U.S. District Judge Lucy Koh in San Jose, California, yesterday denied Apple’s request to reschedule the Dec. 6 hearing for a permanent ban on U.S. sales of eight Samsung mobile devices ahead of a Sept. 20 hearing on Samsung’s request to lift a preliminary sales ban on the Galaxy tablet. Apple argued in a court filing that its request is “more urgent” than Samsung’s.
Apple is seeking to bar U.S. sales of the eight smartphone models and the tablet after a jury found Aug. 24 that Samsung infringed six of seven patents at stake in the trial and awarded Apple $1.05 billion in damages. Seven of the eight smartphones that Apple seeks to ban are part of Samsung’s Galaxy line.
In yesterday’s opinion, Koh said she previously disagreed with arguments Apple made in court filings, “and no change in facts or the law has changed the court’s opinion.”
Koh also cited Apple’s indication that it may seek to broaden the scope of Samsung products it wants banned in a permanent injunction as a reason not to change the hearing dates.
Apple, based in Cupertino, California, won a ban on U.S. sales of the Tab 10.1 in June that the Suwon, South Korea-based company said wouldn’t significantly affect its business. Apple, seeking to make that prohibition permanent, said in an Aug. 27 court filing that Koh should also bar U.S. sales of a version of the tablet that runs on mobile networks, even though that product wasn’t covered by the Aug. 24 verdict.
Samsung sought to have the ban on the Tab 10.1 lifted on Aug. 26 after the jury found the device didn’t infringe the Apple design patent on which the June 26 court-ordered sales ban was based. The jury instead found that the Tab 10.1 infringed three of Apple’s software patents.
Colleen Patterson and Lauren Vroom, spokeswomen for Apple, didn’t immediately respond to e-mails seeking comment on yesterday’s ruling.
The case is Apple Inc. v. Samsung Electronics Co. Ltd., 11- cv-01846, U.S. District Court, Northern District of California (San Jose).
Teva Sues Perrigo Over Patents for ProAir Asthma Inhaler
A unit of Teva Pharmaceutical Industries Ltd. (TEVA), the world’s largest generic-drug maker, sued rival Perrigo Co. (PRGO:US) over patents for the ProAir asthma inhaler.
Teva Branded Pharmaceutical Products R&D Inc. of Horsham, Pennsylvania, contends Allegan, Michigan-based Perrigo is planning to market its version of the albuterol sulfate aerosol inhaler before the patents expire in 2017 and 2023, according to federal court papers filed Sept. 5 in Wilmington, Delaware.
“Teva will be irreparably harmed” if a jury doesn’t stop Perrigo’s infringement, Teva’s lawyers said in the complaint.
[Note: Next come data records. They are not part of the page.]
(* ===== verification/LineageGc.v ===== *)
(** Deleting owners, and what holds of every lineage the API can build.

    [delete_owner] terminates on every well-formed lineage, deletes only visits
    no other owner is bound to, and leaves the survivors as they were.  [step]
    is one call of the mutation API, [reachable] the states built by such calls
    from [Stemma::new].

    The last part exhibits the two ways a lineage the API builds can defeat the
    snapshot code and the linear-history query. *)

From S2P Require Import Prelude SlotMap Stemma Lineage.

Section gc.
Context {M : Type → Type} `{SlotMap M} `{HashOrder}.
Context {K E O X : Type} `{Countable K} `{Countable O}.
Implicit Types s : Stemma (M := M) (K := K) (E := E) (O := O) (X := X).

Abbreviation vis s := (sm_view (visits s)).
Abbreviation own s := (sm_view (owners s)).
Abbreviation ent s := (sm_view (entries s)).
Abbreviation issued s := (sm_issued (visits s)).

(** [s'] is [s] without the visits of [D]. *)
Definition pruned s s' (D : list Z) : Prop :=
  (∀ i, vis s' !! i = (if decide (i ∈ D) then None else vis s !! i)) ∧
  owners s' = owners s ∧ issued s' = issued s ∧ en_key <$> ent s' = en_key <$> ent s ∧
  owner_index s' = owner_index s ∧ entry_index s' = entry_index s.

Lemma pruned_refl s : pruned s s [].
Proof. split_and!; try done. Qed.

Lemma pruned_trans s1 s2 s3 D D' : pruned s1 s2 D → pruned s2 s3 D' → pruned s1 s3 (D ++ D').
Proof.
  intros (HV & Ho & Hi & He & Hoi & Hei) (HV' & Ho' & Hi' & He' & Hoi' & Hei').
  split_and!; try congruence. intros i. rw HV' HV.
  destruct (decide (i ∈ D')), (decide (i ∈ D)), (decide (i ∈ D ++ D')); set_solver.
Qed.

Lemma remove_visits_spec s l deleted :
  NoDup l → (∀ v, v ∈ l → is_Some (vis s !! v)) →
  ∃ s', remove_visits s l deleted = (s', Ok (deleted ++ l)) ∧ pruned s s' l.
Proof.
  revert s deleted. induction l as [|v l IH]; intros s deleted Hnd Hlive; cbn [remove_visits].
  { exists s. rw app_nil_r. split; [done|apply pruned_refl]. }
  apply NoDup_cons in Hnd as [Hv Hnd]. destruct (Hlive v) as [r Hr]; [left|]. unfold sm_get. rw Hr.
  set (s1 := alter_entry _ _ _).
  assert (pruned s s1 [v]) as Hp1.
  { unfold s1, alter_entry, set_entries, set_visits. split_and!; cbn; try done.
    - intros i. rw sm_view_remove. destruct (decide (i ∈ [v])) as [->%list_elem_of_singleton|Hni].
      + apply lookup_delete_eq.
      + apply lookup_delete_ne. intros ->. apply Hni. left.
    - apply sm_issued_remove.
    - rw sm_view_alter. by apply fmap_alter_same. }
  destruct (IH s1 (deleted ++ [v]) Hnd) as (s' & Hs' & Hp').
  { intros x Hx. destruct Hp1 as [HV _]. rw HV decide_False; [apply Hlive; by right|].
    intros ->%list_elem_of_singleton. done. }
  exists s'. split; [by rw Hs' -app_assoc|]. by apply (pruned_trans s s1 s' [v] l).
Qed.

Lemma pruned_wf s s' D root :
  wf s → branch (vis s) root D → (∀ r, vis s !! root = Some r → vi_parent r = None) →
  (∀ v r, v ∈ D → vis s !! v = Some r → vi_bindings r = ∅) →
  pruned s s' D → wf s'.
Proof.
  intros Hwf Hb Hroot Hown (HV & Ho & Hi & He & Hoi & Hei).
  assert (∀ c rc p, c ∈ D → vis s !! c = Some rc → vi_parent rc = Some p → p ∈ D) as Hpar.
  { intros c rc p Hc Hrc Hp. destruct (br_parent _ _ _ Hb c rc Hc Hrc) as [->|(p' & ? & ?)]; [|congruence].
    by rw (Hroot rc Hrc) in Hp. }
  assert (∀ i, vis s' !! i = (if decide (i ∈ (list_to_set D : gset Z)) then None else vis s !! i)) as HV'.
  { intros i. rw HV. rw (decide_ext (i ∈ D) (i ∈ (list_to_set D : gset Z))); [done|].
    by rw elem_of_list_to_set. }
  split.
  - rw Hi. apply (tree_wf_prune (vis s) _ _ (list_to_set D)); [apply Hwf|done|].
    intros c rc p. rw !elem_of_list_to_set. apply Hpar.
  - rw Ho. apply (bind_wf_prune (vis s) _ _ (list_to_set D)); [apply Hwf|done|].
    intros c rc Hc Hrc. rw elem_of_list_to_set in Hc. split; [by eapply Hown|].
    intros p Hp. rw elem_of_list_to_set. by eapply Hpar.
  - rw Ho Hi. apply Hwf.
  - intros v e Hv. rw He. apply (wf_entry s Hwf v). rw lookup_fmap HV in Hv. rw lookup_fmap.
    by case_decide.
  - rw Hoi Ho. apply Hwf.
  - rw Hei He. apply Hwf.
Qed.

Lemma collect_subtree_absent s root : vis s !! root = None → collect_subtree s root = Some [].
Proof. intros Hr. unfold collect_subtree. cbn [collect_loop]. unfold sm_get. by rw Hr. Qed.

(** One branch of [delete_roots]: it survives, or it goes as a whole and nobody
    was bound to it. *)
Lemma delete_roots_spec l s deleted :
  wf s → (∀ root r, root ∈ l → vis s !! root = Some r → vi_parent r = None) →
  ∃ s' D, delete_roots s l deleted = Some (s', Ok (deleted ++ D)) ∧ wf s' ∧ pruned s s' D ∧
    ∀ v, v ∈ D → ∃ r, vis s !! v = Some r ∧ vi_bindings r = ∅.
Proof.
  revert s deleted. induction l as [|root l IH]; intros s deleted Hwf Hroots; cbn [delete_roots].
  { exists s, []. rw app_nil_r. split_and!; [done|done|apply pruned_refl|by intros ? ?%elem_of_nil]. }
  assert (∀ r, vis s !! root = Some r → vi_parent r = None) as Hroot by (intros r; apply Hroots; left).
  assert (∃ D, collect_subtree s root = Some D ∧
    (D = [] ∨ branch (vis s) root D) ∧ NoDup D ∧ ∀ v, v ∈ D → is_Some (vis s !! v)) as (D & HD & Hbr & Hnd & Hlive).
  { destruct (vis s !! root) as [r|] eqn:Hr.
    - destruct (collect_subtree_spec s _ root r (wf_tree s Hwf) Hr (Hroot r eq_refl)) as (D & ? & Hb).
      exists D. split_and!; [done|by right|apply Hb|apply Hb].
    - exists []. rw collect_subtree_absent //. split_and!; [done|by left|constructor|by intros ? ?%elem_of_nil]. }
  unfold branch_is_ownerless, delete_branch. rw HD. cbn [fmap option_fmap option_map].
  destruct (forallb _ D) eqn:Hfree.
  - assert (∀ v r, v ∈ D → vis s !! v = Some r → vi_bindings r = ∅) as Hown.
    { intros v r Hv Hr. rw forallb_forall in Hfree. specialize (Hfree v).
      rw -list_elem_of_In in Hfree. specialize (Hfree Hv). unfold sm_get in Hfree. rw Hr in Hfree.
      by apply bool_decide_eq_true in Hfree. }
    destruct (remove_visits_spec s (reverse D) deleted) as (s1 & -> & Hp).
    { by rw reverse_Permutation. }
    { intros v Hv. rw elem_of_reverse in Hv. by apply Hlive. }
    assert (pruned s s1 D) as Hp1.
    { destruct Hp as [HV Hrest]. split; [|done]. intros i. rw HV.
      rw (decide_ext (i ∈ reverse D) (i ∈ D)); [done|apply elem_of_reverse]. }
    assert (wf s1) as Hwf1.
    { destruct Hbr as [->|Hb]; [|by eapply pruned_wf]. destruct Hp1 as (HV & Ho & Hi & He & Hoi & Hei).
      assert (vis s1 = vis s) as HVe.
      { apply map_eq. intros i. exact (HV i). }
      apply (wf_update s); try done; rw ?HVe ?Ho; try done; apply Hwf. }
    destruct (IH s1 (deleted ++ reverse D) Hwf1) as (s2 & D2 & Hd2 & Hwf2 & Hp2 & Hf2).
    { intros root' r Hin Hr. destruct Hp1 as [HV _]. rw HV in Hr. case_decide; [done|].
      eapply Hroots; [by right|done]. }
    exists s2, (reverse D ++ D2). rw Hd2 app_assoc. split_and!; [done|done| |].
    + by eapply pruned_trans.
    + intros v [Hv|Hv]%elem_of_app.
      * rw elem_of_reverse in Hv. destruct (Hlive v Hv) as [r Hr]. exists r. split; [done|by eapply Hown].
      * destruct (Hf2 v Hv) as (r & Hr & ?). destruct Hp1 as [HV _]. rw HV in Hr.
        case_decide; [done|]. eauto.
  - apply IH; [done|]. intros root' r Hin. apply Hroots. by right.
Qed.

Lemma collect_roots_spec s l roots :
  wf s → ∃ res, collect_roots s l roots = Some res ∧
    match res with
    | Ok R => ∀ root, root ∈ R → root ∈ roots ∨ ∃ r, vis s !! root = Some r ∧ vi_parent r = None
    | Err e => ∃ c rc p, vis s !! c = Some rc ∧ vi_parent rc = Some p ∧ vis s !! p = None ∧ e = MissingVisit p
    end.
Proof.
  intros Hwf. revert roots. induction l as [|v l IH]; intros roots; cbn [collect_roots].
  { exists (Ok roots). split; [done|]. by left. }
  destruct (sm_contains (visits s) v) eqn:Hv; [|apply IH]. apply sm_contains_true in Hv.
  destruct (root_of_spec s _ v (wf_tree s Hwf)) as [(root & r & -> & Hr & Hp)|(x & -> & Hx & Hor)].
  - destruct (IH ({[root]} ∪ roots)) as (res & -> & Hres). exists res. split; [done|].
    destruct res as [R|e]; [|done]. intros root' [Hin|?]%Hres; [|auto].
    apply elem_of_union in Hin as [->%elem_of_singleton|?]; eauto.
  - eexists. split; [done|]. destruct Hor as [->|(c & rc & ? & ?)]; [|eauto 8].
    rw Hx in Hv. by destruct Hv.
Qed.

(** The state once the owner and its bindings are gone. *)
Definition drop_owner s (o : Z) (w : OwnerRecord O) : Stemma :=
  mkStemma (entries s) (sm_map_values (with_bindings (delete o)) (visits s))
    (sm_remove o (owners s)) (entry_index s) (delete (ow_identity w) (owner_index s)).

Lemma drop_owner_wf s o w : wf s → own s !! o = Some w → wf (drop_owner s o w).
Proof.
  intros [T1 T2 T3 T4 T5 T6] Hw. split; cbn; rw ?sm_view_map ?sm_issued_map ?sm_view_remove.
  - apply (tree_wf_shape (vis s)); [|done]. by rw fmap_shape.
  - by apply bind_wf_drop.
  - intros o' w' p [_ Hw']%lookup_delete_Some. by eapply T3.
  - intros v e. rw (vi_entry_shape _ (vis s)); [apply T4|by apply fmap_shape].
  - intros i o'. rw lookup_delete_Some fmap_delete lookup_delete_Some T5.
    assert ((ow_identity <$> own s) !! o = Some (ow_identity w)) as Ho by by rw lookup_fmap Hw.
    split; intros [Hne Hi]; (split; [|done]).
    + intros <-. congruence.
    + intros <-. apply Hne. apply T5 in Hi. apply T5 in Ho. congruence.
  - done.
Qed.

Lemma no_binding_delete s v r o : wf s → own s !! o = None → vis s !! v = Some r → with_bindings (delete o) r = r.
Proof.
  intros Hwf Ho Hv. assert (vi_bindings r !! o = None) as Hn.
  { apply eq_None_not_Some. intros Hs. destruct (bw_owner _ _ (wf_bind s Hwf) v r o Hv Hs). congruence. }
  unfold with_bindings. rw delete_id //. by destruct r.
Qed.

Lemma delete_owner_spec s o :
  wf s → ∃ s' res, delete_owner s o = Some (s', res) ∧ wf s' ∧
    (∀ v r', vis s' !! v = Some r' → ∃ r, vis s !! v = Some r ∧ r' = with_bindings (delete o) r) ∧
    (∀ v r, vis s !! v = Some r → vis s' !! v = None → ∀ o', is_Some (vi_bindings r !! o') → o' = o) ∧
    match res with
    | Ok deleted => ∀ v, v ∈ deleted ↔ is_Some (vis s !! v) ∧ vis s' !! v = None
    | Err e => e = MissingOwner o ∧ s' = s ∨
        ∃ c rc p, vis s !! c = Some rc ∧ vi_parent rc = Some p ∧ vis s !! p = None ∧ e = MissingVisit p
    end.
Proof.
  intros Hwf. unfold delete_owner, sm_get. destruct (own s !! o) as [w|] eqn:Hw; cycle 1.
  { eexists s, _. split_and!; [done|done| | |by left].
    - intros v r' Hv. exists r'. split; [done|]. by rw (no_binding_delete s v).
    - intros. congruence. }
  fold (drop_owner s o w). set (s1 := drop_owner s o w).
  pose proof (drop_owner_wf s o w Hwf Hw) as Hwf1. fold s1 in Hwf1.
  assert (∀ i, vis s1 !! i = with_bindings (delete o) <$> vis s !! i) as HV1.
  { intros i. unfold s1, drop_owner; cbn. by rw sm_view_map lookup_fmap. }
  destruct (collect_roots_spec s1 (set_iter (owned_visits w)) ∅ Hwf1) as ([R|e] & -> & Hres).
  - destruct (delete_roots_spec (set_iter R) s1 [] Hwf1) as (s2 & D & -> & Hwf2 & (HV2 & _) & Hfree).
    { intros root r Hin Hr. rw elem_of_set_iter in Hin.
      destruct (Hres root Hin) as [?|(r' & ? & ?)]; [set_solver|congruence]. }
    exists s2, (Ok D). split_and!; [done|done| | |].
    + intros v r'. rw HV2. case_decide; [done|]. rw HV1. intros (r & ? & ->)%fmap_Some. eauto.
    + intros v r Hv Hn o' Ho'. rw HV2 HV1 Hv in Hn. case_decide as Hin; [|done].
      destruct (Hfree v Hin) as (r1 & Hr1 & He). rw HV1 Hv in Hr1. injection Hr1 as <-. cbn in He.
      destruct (decide (o' = o)) as [|Hne]; [done|]. assert (delete o (vi_bindings r) !! o' = None) as Hd.
      { by rw He. }
      rw lookup_delete_ne // in Hd. rw Hd in Ho'. by destruct Ho'.
    + intros v. rw HV2 HV1. split.
      * intros Hin. destruct (Hfree v Hin) as (r1 & Hr1 & _). rw HV1 in Hr1.
        apply fmap_Some in Hr1 as (r & -> & _). split; [by eexists|]. by rw decide_True.
      * intros [[r Hr] Hn]. rw Hr in Hn. by case_decide.
  - destruct Hres as (c & rc & p & Hc & Hp & Hn & ->). eexists s1, _. split_and!; [done|done| | |].
    + intros v r'. rw HV1. intros (r & ? & ->)%fmap_Some. eauto.
    + intros v r Hv Hn'. rw HV1 Hv in Hn'. done.
    + right. rw HV1 in Hc. apply fmap_Some in Hc as (rc0 & Hc0 & ->). exists c, rc0, p.
      rw HV1 in Hn. apply fmap_None in Hn. done.
Qed.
In dispute are patents 7,566,445 and 7,105,152.
Teva, based in Petach Tikva, Israel, reported $436 million in ProAir sales last year, 2.4 percent of its revenue, according to data compiled by Bloomberg. According to the Asthma and Allergy Foundation of America, almost 25 million people in the U.S. have asthma, and it is the most common chronic condition in children.
Teva and manufacturer Norton Ltd. of Waterford, Ireland, also named Somerset, New Jersey-based Catalent Pharma Solutions LLC as a defendant. Catalent plans to make the generic product for Perrigo to market, according to court papers.
The lawsuit “formally initiates the litigation process” that could lead to 180 days of generic exclusivity, Perrigo said in a statement through spokesman Arthur J. Shannon.
“Perrigo is committed to making quality health care more affordable for our customers,” Chairman and Chief Executive Officer Joseph C. Papa said in the statement.
Kristian Klein, a Catalent spokesman, didn’t immediately reply to a voice-mail message seeking comment on the allegations.
The case is Teva v. Perrigo, 12-cv-1101, U.S. District Court, District of Delaware (Wilmington).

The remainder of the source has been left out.